(* ===== verification/OpPayload.v ===== *)
(** * Building blocks

    The sequencer's block builder: the attributes of a payload and the environment derived from
    them ([optimism/payload/src/payload.rs]), the builder itself
    ([optimism/payload/src/builder.rs]), and withdrawals and the comparison of payloads
    ([payload/basic/src/lib.rs]).

    The pool is the iterator over its best transactions; transactions that arrive while a block
    is built are what the environment does to the iterator before each call.  The flag that
    cancels a job is read through a function of the number of earlier reads.  The state of a
    parent block, its root and the hash of a header are parameters.  Cached reads do not change
    what is read and are left out. *)

From stdpp Require Import prelude gmap list strings.
From S2P Require Import Prelude.
From S2P Require Import Forks.
From S2P Require Import PoolTx.
From S2P Require Import Best.
From S2P Require Import Transaction.
From S2P Require Import BlobStore.
From S2P Require Import Header.
From S2P Require Import Codecs.
From S2P Require Import TxCodec.
From S2P Require Import Consensus.
From S2P Require Import TreeState.
From S2P Require Import EngineTypes.
From S2P Require Import PayloadValidator.
From S2P Require Import Revm.
From S2P Require Import L1Info.
From S2P Require Import OpExecute.

(** ** Attributes *)
Record EthPayloadBuilderAttributes := mkEthAttributes {
  pa_id : Z;
  pa_parent : Z;
  pa_timestamp : Z;
  pa_suggested_fee_recipient : Z;
  pa_prev_randao : Z;
  pa_withdrawals : list Withdrawal;
  pa_parent_beacon_block_root : option Z;
}.
(** A transaction of the attributes, with the signer its signature recovers to. *)
Record OptimismPayloadBuilderAttributes := mkOpAttributes {
  oa_payload_attributes : EthPayloadBuilderAttributes;
  oa_no_tx_pool : bool;
  oa_transactions : list TransactionSignedEcRecovered;
  oa_gas_limit : option Z;
}.
Definition oa_timestamp (a : OptimismPayloadBuilderAttributes) : Z := pa_timestamp (oa_payload_attributes a).

Section attributes.
Context `{EvmState} `{Externals}.

Definition cfg_and_block_env (a : OptimismPayloadBuilderAttributes) (s : OpChainSpec) (parent : Header) : CfgEnv * BlockEnv :=
  let spec_id := revm_spec_by_timestamp_after_bedrock s (oa_timestamp a) in
  let blob_excess_gas :=
    match next_block_excess_blob_gas calculate_excess_blob_gas parent with
    | Some gas => Some gas
    | None => if spec_at_least spec_id Spec.CANCUN then Some 0 else None
    end in
  (mkCfgEnv (oc_chain_id s) (cfg_analysis CfgEnv_default) spec_id true,
   mkBlockEnv (wrap_u64 (h_number parent + 1)) (pa_suggested_fee_recipient (oa_payload_attributes a)) (oa_timestamp a)
     (h_gas_limit parent)
     (default 0 (next_block_base_fee calc_next_block_base_fee
                   (base_fee_params_at_timestamp (oa_timestamp a) (oc_spec s)) parent))
     0 (Some (pa_prev_randao (oa_payload_attributes a))) blob_excess_gas).
(** ** Iterators *)

(** What the builder needs of an iterator: its calls end within a bound, every transaction it
    yields is one of those offered, and it makes progress. *)
Class BestIteratorLaws (It : Type) `{BestTransactionsOps It} (P : ValidPoolTransaction → Prop) := {
  it_ok : It → Prop;
  it_work : It → nat;
  it_next it : it_ok it → ∃ r, ∀ fuel, (it_work it < fuel)%nat → bt_next fuel it = Done r;
  it_yields fuel it r it' :
    it_ok it → bt_next fuel it = Done (r, it') →
    it_ok it' ∧ ∀ t, r = Some t → P t ∧ (it_work it' < it_work it)%nat;
  it_mark t it : it_ok it → it_ok (bt_mark_invalid t it) ∧ (it_work (bt_mark_invalid t it) ≤ it_work it)%nat;
}.

(** ** The loops *)
Section loops.
Context `{EvmState} `{!EvmStateLaws} `{Externals} `{Payloads} `{!BuilderOps} `{PoolTransactionConversion} `{!ConversionLaws}.
Context (cancel : nat → bool) (c : PayloadConfig) (h : Header) (db0 : Db).
Context (Hlimit : is_u64 (h_gas_limit h)) (Hgas : h_gas_limit h = block_gas_limit c)
  (Hts : h_timestamp h = oa_timestamp (pc_attributes c)).
Notation s := (pc_chain_spec c).
Notation replays := (replays s (pc_initialized_cfg c) (pc_initialized_block_env c) h db0).
Notation tx_gas t := (Tx.gas_limit (ec_transaction t)).
Implicit Types (st : BuildState) (t : TransactionSignedEcRecovered).

Definition total_gas (l : list TransactionSignedEcRecovered) : Z := foldr (λ t n, tx_gas t + n) 0 l.
(** The transactions included, the gas they may have used, and the rest unchanged. *)
Definition included (l : list TransactionSignedEcRecovered) st st' : Prop :=
  bd_txs st' = bd_txs st ++ l ∧
  bd_cumulative_gas_used st ≤ bd_cumulative_gas_used st' ≤ bd_cumulative_gas_used st + total_gas l.
Lemma included_nil st : included [] st st.
Proof. split; [by rewrite app_nil_r|simpl; lia]. Qed.

Lemma include_tx_included t result db nonce version fees st e db1 state db2 :
  replays st → tx_gas t ≤ h_gas_limit h - bd_cumulative_gas_used st →
  transact (mkEnv e (pc_initialized_block_env c) (tx_env t)) db1 = (inr (result, state), db2) →
  included [t] st (include_tx t result db nonce version fees st).
Proof.
  intros Hr Hg Htr. pose proof (rp_gas _ _ _ _ _ _ Hr) as Hc. pose proof (transact_gas _ _ _ _ _ Htr) as Hu.
  assert (Hte : te_gas_limit (tx_env t) = tx_gas t) by (unfold tx_env, fill_tx_env; by destruct (ec_transaction t)).
  cbn [env_tx] in Hu. rewrite Hte in Hu. unfold is_u64 in Hlimit. split; [done|]. cbn [include_tx bd_cumulative_gas_used].
  rewrite wrap_u64_id by (unfold is_u64; lia). simpl. lia.
Qed.
Lemma spawn_build_job_ok j w :
  tasks_ok w → holds w (job_holder j) → jb_pending_block j = None →
  let '(j', w') := spawn_build_job j w in
  tasks_ok w' ∧ evolves None w w' ∧ holds w' (job_holder j') ∧ j' = set_pending (Some (ts_next w)) j ∧
  ts_builds w' = <[ts_next w := mkBuildTask (jb_config j) (jb_best_payload j) false Empty]> (ts_builds w).
Proof.
  intros Hw Hh Hp. unfold spawn_build_job. pose proof (spawn_build_ok (jb_config j) (jb_best_payload j) w Hw) as Hs.
  destruct (spawn_build _ _ w) as [k w'] eqn:E. destruct Hs as (Hw' & Hev & -> & Ht). rewrite Hp. split_and!; [done..| |done|by injection E as <-].
  destruct Hh as [H1 H2 H3]. split; [done..|]. intros k [= <-]. by eexists.
Qed.
(** What a holder receives from its task is a result of an uncancelled build. *)
Lemma pending_received w h k r :
  tasks_ok w → holds w h → h.2 = Some k → PendingPayload_poll k w = Some r →
  r = inl ChannelClosed ∨ try_build h.1.1 h.1.2 false r.
Proof.
  intros Hw Hh Hk. destruct (ho_task _ _ Hh k Hk) as (t & Ht & Hc & Hb & Hn). unfold PendingPayload_poll. rewrite Ht. simpl.
  destruct (tk_channel t) as [|r'|] eqn:Ec; simpl; [done| |by intros [= <-]; left]. intros [= <-]. right.
  destruct (to_sent _ Hw _ _ Ht) as [Hsent _]. destruct (Hsent _ Ec) as (b & Hbt & Hbuild). rewrite Hc, Hb in Hbuild.
  destruct b; [|done]. rewrite Hbt in Hn; done.
Qed.
Lemma ticks_pending n j w : is_Some (jb_pending_block j) → Nat.iter n on_tick (j, w) = (j, w).
Proof. intros [k Hk]. induction n as [|n IH]; [done|]. simpl. rewrite IH. unfold on_tick. simpl. by rewrite Hk. Qed.
Lemma ticks_ok n j w :
  tasks_ok w → holds w (job_holder j) →
  let '(j', w') := Nat.iter n on_tick (j, w) in
  tasks_ok w' ∧ evolves None w w' ∧ holds w' (job_holder j') ∧ jb_config j' = jb_config j ∧ jb_deadline j' = jb_deadline j ∧
  jb_best_payload j' = jb_best_payload j ∧
  (jb_pending_block j' = jb_pending_block j ∨
   jb_pending_block j' = Some (ts_next w) ∧ ts_builds w' !! ts_next w = Some (mkBuildTask (jb_config j) (jb_best_payload j) false Empty)).
Proof.
  intros Hw Hh. destruct (jb_pending_block j) as [k|] eqn:Ep.
  { rewrite ticks_pending by (by eexists). split_and!; [done|apply evolves_refl|done..|by left]. }
  destruct n as [|n]; [simpl; split_and!; [done|apply evolves_refl|done..|by left]|].
  pose proof (spawn_build_job_ok j w Hw Hh Ep) as Hs.
  rewrite Nat.iter_succ_r. unfold on_tick at 2. simpl. rewrite Ep. destruct (spawn_build_job j w) as [j' w'].
  destruct Hs as (Hw' & Hev & Hh' & -> & Ht). rewrite ticks_pending by (by eexists). split_and!; [done..|]. right. by rewrite Ht, lookup_insert_eq.
Qed.
(* ===== verification/TxPool.v ===== *)
(** * The transaction pool

    [TxPool] of [reth/crates/transaction-pool/src/pool/txpool.rs]: the set of all
    transactions together with the four sub-pools, and every operation that keeps
    them in step.  Metrics and tracing are left out. *)

From stdpp Require Import prelude gmap list sorting.
From S2P Require Import Prelude.
From S2P Require Import Ord.
From S2P Require Import Identifier.
From S2P Require Import State.
From S2P Require Import PoolTx.
From S2P Require Import SubPools.
From S2P Require Parked.
From S2P Require Blob.
From S2P Require Pending.
From S2P Require Best.
From S2P Require Import AllTxs.
From S2P Require Import Errors.

#[local] Existing Instances Parked.parked_ops Parked.parked_laws Blob.blob_ops Blob.blob_laws
  Pending.pending_ops Pending.pending_laws.

Section model.
Context {TO : TransactionOrdering}.

Record TxPool := mkTxPool {
  sender_info : gmap SenderId SenderInfo;
  pending_pool : Pending.PendingPool;
  config : PoolConfig;
  queued_pool : Parked.ParkedPool;
  basefee_pool : Parked.ParkedPool;
  blob_pool : Blob.BlobTransactions;
  all_transactions : AllTransactions;
}.

(** [TxPool::new]. *)
Definition TxPool_new (min_blob_gasprice : Z) (cfg : PoolConfig) : TxPool :=
  mkTxPool ∅ Pending.PendingPool_new cfg Parked.ParkedPool_default Parked.ParkedPool_default
    (Blob.BlobTransactions_default min_blob_gasprice) (AllTransactions_new min_blob_gasprice cfg).

Definition set_all (a : AllTransactions) (p : TxPool) : TxPool :=
  mkTxPool (sender_info p) (pending_pool p) (config p) (queued_pool p) (basefee_pool p) (blob_pool p) a.
Definition set_pending (x : Pending.PendingPool) (p : TxPool) : TxPool :=
  mkTxPool (sender_info p) x (config p) (queued_pool p) (basefee_pool p) (blob_pool p) (all_transactions p).
Definition set_queued (x : Parked.ParkedPool) (p : TxPool) : TxPool :=
  mkTxPool (sender_info p) (pending_pool p) (config p) x (basefee_pool p) (blob_pool p) (all_transactions p).
Definition set_basefee (x : Parked.ParkedPool) (p : TxPool) : TxPool :=
  mkTxPool (sender_info p) (pending_pool p) (config p) (queued_pool p) x (blob_pool p) (all_transactions p).
Definition set_blob (x : Blob.BlobTransactions) (p : TxPool) : TxPool :=
  mkTxPool (sender_info p) (pending_pool p) (config p) (queued_pool p) (basefee_pool p) x (all_transactions p).
Definition set_sender_info (s : gmap SenderId SenderInfo) (p : TxPool) : TxPool :=
  mkTxPool s (pending_pool p) (config p) (queued_pool p) (basefee_pool p) (blob_pool p) (all_transactions p).

(** ** Reading *)

(** [TxPool::get_highest_nonce_by_sender] and [get_highest_transaction_by_sender]. *)
Definition get_highest_transaction_by_sender (s : SenderId) (p : TxPool) : option ValidPoolTransaction :=
  (λ e, itx e.2) <$> last (txs_iter s (all_transactions p)).
Definition get_highest_nonce_by_sender (s : SenderId) (p : TxPool) : option Z :=
  vtx_nonce <$> get_highest_transaction_by_sender s p.

(** [TxPool::unique_senders]. *)
Definition unique_senders (p : TxPool) : gset Address :=
  list_to_set ((λ e, tx_sender (transaction (itx e.2))) <$> bmap_iter (txs (all_transactions p))).

(** [TxPool::size]. *)
Definition pool_sizes (p : TxPool) : PoolSize :=
  mkPoolSize (Pending.len (pending_pool p)) (Pending.pool_size (pending_pool p))
    (Blob.len (blob_pool p)) (Blob.pool_size (blob_pool p))
    (Parked.len (basefee_pool p)) (Parked.pool_size (basefee_pool p))
    (Parked.len (queued_pool p)) (Parked.pool_size (queued_pool p))
    (all_len (all_transactions p)).

(** [TxPool::block_info]. *)
Definition block_info (p : TxPool) : BlockInfo :=
  let a := all_transactions p in
  mkBlockInfo (last_seen_block_hash a) (last_seen_block_number a) (pf_base_fee (pending_fees a))
    (Some (pf_blob_fee (pending_fees a))).

(** [TxPool::contains], [get], [is_exceeded]. *)
Definition contains (h : Z) (p : TxPool) : bool := contains_hash (all_transactions p) h.
Definition get_tx (h : Z) (p : TxPool) : option ValidPoolTransaction := by_hash (all_transactions p) !! h.
Definition is_exceeded (p : TxPool) : bool := config_is_exceeded (config p) (pool_sizes p).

▶ **Assignment**
Among the entries above, how many lines have the string "Externals" in them? Only the number should be given.

▶ **Completed exercise**
2